# Help with overclocking



## Taikoubou (Nov 27, 2007)

I am Jose From Alaska, Anchorage. I want to get some help on making my computer faster. i have no idea why my Mhz for my CPU is at 900Mhz either. here are my specs to help with overcclocking my computer overall and if I can help with the Mhz on my CPU then good if not that is fine. I don't want to go crazy.

Thx 

Here is my computer's Info: 

Computer Case - Thermaltake Armor Gaming Case w/25cm Fan Side Panel Windows
Power Supply - Thermaltake Toughpower W0155RU 1000w
CPU Fan - ARCTIC COOLING Freezer 7 Pro 92mm (aftermarket)
Hard Drive - 320 GB HARD DRIVE [Serial-ATA-II, 3Gb, 7200 RPM, 16M Cache]
Processor - Intel Core 2 Duo E6850, Core Conroe, 65 NM, Core Voltage 1.360

Memory - Mushkin, Part/Model 991535

Motherboard - ASUS, Model P5N32-E SLI, Bios Revision 1205

Graphics Card - Brand EVGA, Geforce 8800 GTX 768

Fans - 3, 1 120 mm in front of case on the bottom and infront of the hard drives sucking air onto them. 2 120 mm in the back of the case were the CPU fan is directed to take the hot air directly in front of the CPU fan to take the hot air out. 3 25 cm fan to blow air into the case(Full tower case fan).

Processor Heat - Core 1 - 49c, Core 2 - 55, 100% load
Processor Heat - Core 1 - 34-35c, Core 2 - 39-40c Idle

If I forgot anything please tell me. THX


----------



## blackknight (Apr 26, 2007)

where did you check your proccessor speed (bios, cpu-z ect) because 900mhz is deffinately not what that cpu should be doing. the first 2 core temps seem very high for the clock speed you've given us. i've only just reached those temps when i overclocked a qaud core to 3.2(not very stable). 

you may find its a heat issue and your system is slowing the cpu down to stop it melting through your motherboard. try reapplying some thermal paste


----------



## Taikoubou (Nov 27, 2007)

Duo 2 E6850 is 3.00 GHz 900Mhz. I don't know what the 900MHz really means. My wifes Gateway computer is 1.8Ghz and 1.8Ghz


----------



## blackknight (Apr 26, 2007)

would you be able to take a screen shot (or photo) of what you are looking to get that info?


----------



## Taikoubou (Nov 27, 2007)

Here are the screen shots. I went into bios and put ASUS bios Overclocking back to Auto so it is running at manufactured speeds. So temps are lower.

I will take pictures tomorrow after work of my computer case and the guts that are inside.


----------



## blackknight (Apr 26, 2007)

ok i dont really see anything wrong thier but here's a break down,

your front side bus (FSB) is at 333mhz and your multiplier is at x6 this 2 figures = your core speed which is how fast your proccessor is going.
that is a perfectly normal reading for that chip and its because the motherboard has a function that says slow cpu when its idle.
if you start an application like a game and keep cpu-z running you will find the multiplier change to x9 and the core speed change to 3000mhz.
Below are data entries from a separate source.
(* ===== verification/BlockTreeInv.v ===== *)
(** The invariant of the block tree, preserved by every operation, and what the
    operations of src/monad-blocktree/src/blocktree.rs do: the path to the root,
    adding, coherency, committing. *)

From S2P Require Import Prelude Types ValidatorSet Crypto MultiSig ConsensusTypes BlockPolicy.
From S2P Require Import BlockTree.

#[local] Open Scope Z_scope.

Section inv.
Context `{BP : BlockPolicy} `{HashOrder}.
Implicit Types (t : Tree) (bt : BlockTree) (b : ValidatedBlock) (e : BlockTreeEntry).

(** * The invariant *)

(** Each block is stored under its id, and the payload index has exactly the
    bodies of the stored blocks, each with the blocks that use it. *)
Record tree_inv (t : Tree) : Prop := {
  ti_key id e : tree_entries t !! id = Some e → vb_id (validated_block e) = id;
  ti_payload id e : tree_entries t !! id = Some e →
    ∃ idx, tree_payloads t !! vb_body_id (validated_block e) = Some idx ∧ id ∈ active_blocks idx;
  ti_active pid idx : tree_payloads t !! pid = Some idx →
    active_blocks idx ≠ ∅ ∧
    ∀ id, id ∈ active_blocks idx →
      ∃ e, tree_entries t !! id = Some e ∧ vb_body_id (validated_block e) = pid;
}.

(** The tree without the coherency flags. *)
Definition shape (bt : BlockTree) : gmap BlockId (ValidatedBlock * list BlockId) :=
  (λ e, (validated_block e, children_blocks e)) <$> bt_entries bt.

(** [l] lists, once each, the blocks of [m] that extend [id]. *)
Definition children_of (m : gmap BlockId (ValidatedBlock * list BlockId)) (id : BlockId)
    (l : list BlockId) : Prop :=
  NoDup l ∧ ∀ c, c ∈ l ↔ ∃ b ch, m !! c = Some (b, ch) ∧ vb_parent_id b = id.

(** Rounds decrease towards the root, and the child lists are exact. *)
Record shape_inv (root_id : BlockId) (root_ch : list BlockId)
    (m : gmap BlockId (ValidatedBlock * list BlockId)) : Prop := {
  si_root : m !! root_id = None;
  si_rounds id b ch : m !! id = Some (b, ch) →
    vb_parent_round b < vb_block_round b <= u64_max;
  si_parent id b ch p pch : m !! id = Some (b, ch) → m !! vb_parent_id b = Some (p, pch) →
    vb_block_round p <= vb_parent_round b;
  si_children id b ch : m !! id = Some (b, ch) → children_of m id ch;
  si_root_children : children_of m root_id root_ch;
}.

(** A coherent block extends the root or a coherent block. *)
Definition coherent_closed (bt : BlockTree) : Prop :=
  ∀ id e, bt_entries bt !! id = Some e → entry_is_coherent e = true →
    is_coherent bt (vb_parent_id (validated_block e)) = true.

Record bt_inv (bt : BlockTree) : Prop := {
  bi_tree : tree_inv (bt_tree bt);
  bi_shape : shape_inv (bt_root_id bt) (root_children (bt_root bt)) (shape bt);
  bi_coherent : coherent_closed bt;
}.

Lemma shape_lookup bt id b ch :
  shape bt !! id = Some (b, ch) ↔
  ∃ e, bt_entries bt !! id = Some e ∧ validated_block e = b ∧ children_blocks e = ch.
Proof. unfold shape. rewrite lookup_fmap, fmap_Some. naive_solver. Qed.

Lemma shape_lookup_entry bt id e :
  bt_entries bt !! id = Some e → shape bt !! id = Some (validated_block e, children_blocks e).
Proof. intros He. apply shape_lookup. eauto. Qed.

(** * Removing entries *)

Lemma tree_remove_spec t id e :
  tree_inv t → tree_entries t !! id = Some e →
  ∃ t', tree_remove t id = Ret (Some e, t') ∧ tree_inv t' ∧
    tree_entries t' = delete id (tree_entries t).
Proof.
  intros [Hkey Hpay Hact] He. unfold tree_remove. rewrite He.
  destruct (Hpay _ _ He) as (idx & Hidx & Hin). rewrite Hidx. simpl.
  rewrite (bool_decide_true (id ∈ active_blocks idx)) by done. simpl. eexists. split; [reflexivity|]. split; [|done].
  destruct (Hact _ _ Hidx) as [_ Hidx2].
  assert (∀ id' e', delete id (tree_entries t) !! id' = Some e' →
    id' ≠ id ∧ tree_entries t !! id' = Some e') as Hdel.
  { intros id' e' [? ?]%lookup_delete_Some. split; congruence. }
  constructor; simpl.
  - intros id' e' [_ He']%Hdel. eauto.
  - intros id' e' [Hne He']%Hdel. destruct (Hpay _ _ He') as (idx' & Hidx' & Hin').
    destruct (decide (vb_body_id (validated_block e') = vb_body_id (validated_block e))) as [Heq|Hneq].
    + rewrite Heq in *. simplify_eq. rewrite bool_decide_false by set_solver.
      eexists. rewrite lookup_insert_eq. split; [done|]. simpl. set_solver.
    + exists idx'. split; [|done]. case_bool_decide; [rewrite lookup_delete_ne by done|
        rewrite lookup_insert_ne by done]; done.
  - intros pid idx' Hp. assert (∀ idx0, tree_payloads t !! pid = Some idx0 →
      pid ≠ vb_body_id (validated_block e) → active_blocks idx0 ≠ ∅ ∧ ∀ id0, id0 ∈ active_blocks idx0 →
      ∃ e0, delete id (tree_entries t) !! id0 = Some e0 ∧ vb_body_id (validated_block e0) = pid) as Hother.
    { intros idx0 Hidx0 Hne. destruct (Hact _ _ Hidx0) as [? Hall]. split; [done|].
      intros id0 (e0 & He0 & Hb0)%Hall. exists e0. split; [|done].
      rewrite lookup_delete_ne; [done|]. intros <-. simplify_eq. }
    case_bool_decide as Hemp.
    + apply lookup_delete_Some in Hp as [? ?]. eauto.
    + apply lookup_insert_Some in Hp as [[<- <-]|[? ?]]; [|eauto]. simpl. split; [done|].
      intros id0 [Hid0 Hne]%elem_of_difference. apply Hidx2 in Hid0 as (e0 & He0 & Hb0).
      exists e0. split; [|done]. rewrite lookup_delete_ne; [done|set_solver].
Qed.

(** Entries with the given ids taken out. *)
Definition without {A} (ids : list BlockId) (m : gmap BlockId A) : gmap BlockId A :=
  filter (λ kv : BlockId * A, kv.1 ∉ ids) m.

Lemma without_lookup {A} ids (m : gmap BlockId A) id a :
  without ids m !! id = Some a ↔ m !! id = Some a ∧ id ∉ ids.
Proof. unfold without. by rewrite map_lookup_filter_Some. Qed.

Lemma without_delete {A} id ids (m : gmap BlockId A) :
  without ids (delete id m) = without (id :: ids) m.
Proof.
  apply map_eq. intros k. apply option_eq. intros a.
  rewrite !without_lookup, lookup_delete_Some. set_solver.
Qed.

Lemma without_nil {A} (m : gmap BlockId A) : without [] m = m.
Proof. apply map_eq. intros k. apply option_eq. intros a. rewrite without_lookup. set_solver. Qed.

Lemma without_absent {A} id ids (m : gmap BlockId A) :
  m !! id = None → without (id :: ids) m = without ids m.
Proof.
  intros Hid. apply map_eq. intros k. apply option_eq. intros a.
  rewrite !without_lookup. split; [set_solver|]. intros [Hk ?]. split; [done|].
  intros [->|?]%elem_of_cons; [congruence|done].
Qed.

Lemma remove_all_spec t ids :
  tree_inv t →
  ∃ t', remove_all t ids = Ret t' ∧ tree_inv t' ∧ tree_entries t' = without ids (tree_entries t).
Proof.
  revert t. induction ids as [|id ids IH]; intros t Ht; simpl.
  { exists t. rewrite without_nil. done. }
  destruct (tree_entries t !! id) as [e|] eqn:He.
  - destruct (tree_remove_spec t id e Ht He) as (t1 & -> & Ht1 & He1). simpl.
    destruct (IH t1 Ht1) as (t2 & -> & Ht2 & He2). exists t2. split; [done|]. split; [done|].
    by rewrite He2, He1, without_delete.
  - unfold tree_remove. rewrite He. simpl. destruct (IH t Ht) as (t2 & -> & Ht2 & He2).
    exists t2. split; [done|]. split; [done|]. by rewrite He2, without_absent.
Qed.

(** * Paths *)

(** [l] is the list of blocks from just above the root up to [id]. *)
Inductive path_to (m : gmap BlockId (ValidatedBlock * list BlockId)) (root_id : BlockId) :
    BlockId → list ValidatedBlock → Prop :=
| path_root id b ch : m !! id = Some (b, ch) → vb_parent_id b = root_id → path_to m root_id id [b]
| path_step id b ch l : m !! id = Some (b, ch) → vb_parent_id b ≠ root_id →
    path_to m root_id (vb_parent_id b) l → path_to m root_id id (l ++ [b]).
ok so your cpu is running at stock speed, now your temps are perfect, they dont get much better,

now if you wish to overclock when you go into the bios you need to find the menu that allows you to change your voltage and FSB speeds. as you increase the fsb the core speed will increase. what you need to do is increase the speed in small jumps say 50 -100 mhz and see if it boots then stress test. 
(to work out core speed multiplier X fsb = corespeed ie 333*9 = 3000mhz)
the fsb also increase the memory speed you need to "unlink" it or change its multiplier
IE pc6400 RAM 2.4*333 = 800mhz
things to expect
1) you will crash your computer so dont be doing that all important word document at the same time.
2) your cpu temperature will increase this is normal just dont exceed 60c and try to keep it below 55c
3) if it doesnt post you need to reset the bios
4) after you increase the fsb you will need to give the cpu more voltage to keep it stable but make sure it fails a stress test or freezes before doing so and never exceeded 1.5v you will damage the cpu eventually above that. you shouldnt need to go over 1.4 personally i wont exceed 1.45)
5) dont expect 4.5ghz every single E6850 in the world has a different maximum clock speed.

let me know if i just confused you


----------



## Taikoubou (Nov 27, 2007)

The memory that I have is rated at 1066 but my Motherboard tells me it supports 800Mhz(1066Mhz) I thought when I got the memory that it would work at 1066 but when I put it in the motherboard it just goes to 800 Mhz memory. I understand those numbers that you show me above, but when I see a lot of numbers together on the same page I get more confused *^_^*. That is why i haven't really got into overclocking much in the passed 8-10 years. OK so 50-100 for CPU tests, what about memory? Do I just focus on CPU first then Memory or at the same time? Same time to many varuables right. So CPU first or memory would be the best bet?

Thx its time for bed wife is going to kill me if I stay up any later.


----------



## blackknight (Apr 26, 2007)

lol yeah my girlfriend hates it when i sit there at midnight tweaking "the beast". from what i've read and seen memory isnt too fantastic at overclocking and to be honest its nice but your not going to pull an extra 10fps in crysis by overclocking ram. 
just checked the specs for your mb(ram runs at 1066 if cpu can run at 1333) and cpu(does run at 1333) if your ram is rated it should be at that speed. you will gain the most out of overclocking the cpu just keep a close eye on temps.

your cpu should be able to get to 3.6 with a small increase in voltage maybe even push it to 4 but overclocking is trial and error.


----------